From photosynthesis in plants, to every breath we take and every thought we think, life is animated by complex chemical reactions that pass electrons back and forth between molecules.
Dr. Shabnam Hematian, Bernard-Glickman Dean's Professor in the UNCG Department of Chemistry and Biochemistry, has focused her research on the metals — iron, copper, and others — that are foundational to these processes.
“The cool chemistry that happens in your body – metabolism of drugs or hormone biosynthesis – all of them are governed by a series of iron proteins,” she says.
Inspired by nature, Hematian is working to understand how light and air, along with common metals, could catalyze industrial reactions, to design more efficient and environmentally friendly technologies.
Early-career scientist Shabnam Hematian is bringing a natural process lens to energy research. With a $250K NSF grant, she's exploring how light and air might help catalyze industrial reactions for more environmentally friendly technologies – and pursuing her passion for mentoring.
Understanding how they could be harnessed to drive electron transfers in industry could change the design of high-capacity fuel cells, for example, and allow companies to create them without more expensive and more toxic metals such as platinum or ruthenium.
“I'm looking at where and how electron flows happen. It can be in a battery or it can be in your mitochondria.”
Photos 1, 3, 4: Hematian and postdoc Firoz Khan load a sample into the x-ray crystallographer at the JSNN. The machine allows them to determine the 3D molecular structures of their photocatalysts. | Photo 2: Local high school students Fully Porter and Nicholas Alejandro use a nuclear magnetic resonance spectrometer in Sullivan Science Building to determine the molecular composition of a sample. The work is part of their Draelos Scholars research experience in Hematian's lab.
Inspired by nature
As a researcher with expertise in both synthetic chemistry and light-driven biological reactions, Hematian brings a natural process lens to industrial questions.

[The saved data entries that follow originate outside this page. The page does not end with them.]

(** *** The verbs

    [Draws] is what the clock and the generator give one verb. *)
Record Draws := mkDraws {
  id_bytes : list Z;
  cnonces : list Z * list Z;
  now_push : Z;
  now_compose : Z;
  entropy : list Z;
  now_merge : Z;
  now_pull : Z;
  now_store : Z
}.

Definition sync_error {A} (r : Error + A) : SyncError + A := match r with inl e => inl (from_error e) | inr a => inr a end.

(** The envelope and the hash of its bytes. *)
Definition compose_archive (stamp passphrase : string) (d : Draws) : prog W (SyncError + (list Z * string)) :=
  let! app_cfg := ask get_app_config in
  let config_value := strip_for_export (AppConfig.to_json_value (default AppConfig.default app_cfg)) in
  try! session_ids := ask (fun w => sync_error (list_all_with_tombstones (database w))) in
  let input := mkInput session_ids (to_text config_value) ARCHIVE_VERSION (Some app_version) (Some passphrase)
                 KdfParams.defaults (now_compose d) (Some stamp) false in
  try! bytes := ask (fun w => sync_error (export_archive input (entropy d) (database w))) in
  Ret (inr (bytes, sha256_hex bytes)).

Definition push (d : Draws) : prog W (SyncError + SyncResult) :=
  try! (cfg, i) := prepare (id_bytes d) in
  try! pw := read_secret (webdav_password_ref cfg) in
  try! passphrase := read_secret (passphrase_ref cfg) in
  let stamp := (i ++ ":" ++ pretty (now_push d))%string in
  try! _ := require_db in
  try! (bytes, envelope_sha256) := compose_archive stamp passphrase d in
  if String.eqb envelope_sha256 (last_pushed_sha256 cfg) && negb (is_empty (last_pushed_sha256 cfg)) then Ret (inr UpToDate)
  else
    match build_client cfg pw with
    | inl e => Ret (inl e)
    | inr client =>
        let if_match := if is_empty (last_pushed_etag cfg) then None else Some (last_pushed_etag cfg) in
        try! etag := pbind (local None (Client.put md5 base64 client (cnonces d) (remote_path cfg) bytes if_match))
                           (fun r => Ret (sync_error r)) in
        try! _ := persist_sync (now_store d) (with_pushed (now_push d) envelope_sha256 (default ""%string etag) cfg) in
        Ret (inr (Pushed (Z.of_nat (length bytes)) envelope_sha256))
    end.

“Nature started working and figuring out how to do transformations with just the bioavailable elements,” she says. “We don’t have any enzymes that have ruthenium in them, but we have a lot of enzymes that have iron in them.” Those enzymes may provide models for more environmentally friendly reactions.
Light and air are abundant and, Hematian explains, light’s color, intensity, and other properties can be precisely controlled. Thus, it has the potential to become a sensitive tool to drive chemical reactions. In the future, she says, adjusting the color of light might allow scientists to activate one part of a molecule but not another.
In the spring of 2022, Hematian was awarded a prestigious two-year, $250,000 grant from the National Science Foundation’s LEAPS initiative, which is designed to support promising mathematicians and physical scientists early in their careers.
With the funding, Hematian is developing new ways to transform carbon-based materials into oxygenated materials. These kinds of reactive materials, like ethanol, are valuable in industry, but making them currently requires harsh chemicals, high temperatures, and high pressure.
“They’re very expensive types of reactions,” says Hematian. “We want to develop catalysts that can absorb light to give us the energy for these transformations instead.”
In another example of applying natural inspiration to 21st century challenges, Hematian is looking at molecules found in certain fungi that could be useful in liquid batteries.
The work is emerging from a collaboration with Patricia A. Sullivan Distinguished Professor of Chemistry Nick Oberlies. The natural products chemist and his team assess compounds found in fungi for medicinal applications, but Hematian has recognized the potential in some of their findings for electrochemistry.
Liquid – or “flow” – batteries store more energy than current solid state battery technology and are the wave of the future, she says. “Many startups are currently working on figuring out which compounds are most efficient and durable for use in them.”
Photos: Undergrad Marcos Tapia conducts research in Hematian's lab. In his sophomore year, the first-gen student has already co-authored a scientific article and mastered an in-demand electrochemistry technique.
The NSF LEAPS grant also supports another of Hematian’s interests: mentoring students from a variety of backgrounds.
She’s recruiting undergraduates, community college students, and even some high school students to work in her lab alongside graduate students. She also wants to involve home-schooled students.
“I’m hoping this is going to connect what they learn in their textbooks to life – now they’re doing it in the lab.”
The goal is to give students first-hand experience that not only reinforces classroom learning, but also helps them understand how original research is actually done. “We may get results we don’t understand at the beginning. How can we go about handling that?”
The work will expose the students to researchers and science-based career opportunities.
As a researcher who has benefited from strong mentorship and similar opportunities, Hematian says it’s important to her to continue that tradition.
“I'm very invested in passing the knowledge to the next generation,” she says.
“That's my passion: to influence people and the future.”